(* ===== verification/TransportService.v ===== *)
(** * Transport Service v2: the model

    Models src/libs2/transport_service/transport_service2.c as the gateway
    builds it (ZIPGW defined; NEW_TEST_T2, __C51__ and EFR32ZG not): the sending
    and the receiving control block, and one definition per function of the
    file.  A function of the C file that reads and writes the globals is a
    function from [ts_state] to [ts_state].

    What the file calls outside itself is recorded, newest first, in [trace]:
    the frames handed to [TS_SEND_RAW] (that is [ZW_SendData_Bridge]), the calls
    of the sender's completion function and the datagrams handed to the
    application.  The answers of the outside - whether a frame was accepted for
    transmission, [rand()] and [clock_time()] - come from an environment [env]
    that may depend on everything that happened before.  Callbacks do not call
    back into this file before they return.

    A timer is the interval it was last set to, or [None] when it is stopped or
    has fired; each timer of the file always has the same callback.

    [fault] records, and keeps, the first undefined behaviour met: an access
    outside an array, a division by zero, or a retry loop that has not finished
    after [env_fuel] rounds. *)

From S2P Require Import Prelude Crc TransportFsm.

#[local] Open Scope Z_scope.
#[local] Open Scope zgw_scope.

(** ** Constants *)

Definition FRAGMENT_FC_TIMEOUT : Z := 1000.
Definition FRAGMENT_RX_TIMEOUT : Z := 800.
Definition DATAGRAM_SIZE_MAX : Z := 200.
Definition FRAGMENTMAXPAYLOAD : Z := 47.
Definition RESET_TIME : Z := 5000.

Definition COMMAND_CLASS_TRANSPORT_SERVICE : Z := 0x55.
Definition COMMAND_FIRST_FRAGMENT : Z := 0xC0.
Definition COMMAND_SUBSEQUENT_FRAGMENT : Z := 0xE0.
Definition COMMAND_SEGMENT_COMPLETE_V2 : Z := 0xE8.
Definition COMMAND_SEGMENT_REQUEST_V2 : Z := 0xC8.
Definition COMMAND_SEGMENT_WAIT_V2 : Z := 0xF0.

(** sizeof ZW_COMMAND_FIRST_FRAGMENT_1BYTE_FRAME and of the SUBSEQUENT one. *)
Definition SIZEOF_FIRST_FRAG : Z := 7.
Definition SIZEOF_SUBSEQ_FRAG : Z := 8.
Definition FIRST_FRAG_NONPAYLOAD_LENGTH : Z := SIZEOF_FIRST_FRAG - 1.
Definition SUBSEQ_FRAG_NONPAYLOAD_LENGTH : Z := SIZEOF_SUBSEQ_FRAG - 1.
Definition FIRST_HDR_LEN : Z := 4.
Definition SUBSEQ_HDR_LEN : Z := 5.
Definition TXBUF_SIZE : Z := FRAGMENTMAXPAYLOAD + SIZEOF_SUBSEQ_FRAG - 1.
Definition BITMASK_SIZE : Z := DATAGRAM_SIZE_MAX / 8 + 1.

Definition TRANSMIT_OPTION_ACK : Z := 0x01.
Definition TRANSMIT_OPTION_AUTO_ROUTE : Z := 0x04.
Definition TRANSMIT_OPTION_NO_ROUTE : Z := 0x10.
Definition TRANSMIT_OPTION_EXPLORE : Z := 0x20.
Definition RECEIVE_STATUS_TYPE_SINGLE : Z := 0x00.
Definition RECEIVE_STATUS_TYPE_BROAD : Z := 0x04.
Definition S2_TRANSMIT_COMPLETE_OK : Z := 0x00.
Definition S2_TRANSMIT_COMPLETE_FAIL : Z := 0x02.
Definition NO_SCHEME : Z := 0xFF.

YOUR OBJECTIVE:
Of the lines above, output exactly those from the line bearing "A timer is the" through the line bearing "Definition RESET_TIME : Z := 5000.", inclusive.

ANSWER TO THIS PROBLEM:
    A timer is the interval it was last set to, or [None] when it is stopped or
    has fired; each timer of the file always has the same callback.

    [fault] records, and keeps, the first undefined behaviour met: an access
    outside an array, a division by zero, or a retry loop that has not finished
    after [env_fuel] rounds. *)

From S2P Require Import Prelude Crc TransportFsm.

#[local] Open Scope Z_scope.
#[local] Open Scope zgw_scope.

(** ** Constants *)

Definition FRAGMENT_FC_TIMEOUT : Z := 1000.
Definition FRAGMENT_RX_TIMEOUT : Z := 800.
Definition DATAGRAM_SIZE_MAX : Z := 200.
Definition FRAGMENTMAXPAYLOAD : Z := 47.
Definition RESET_TIME : Z := 5000.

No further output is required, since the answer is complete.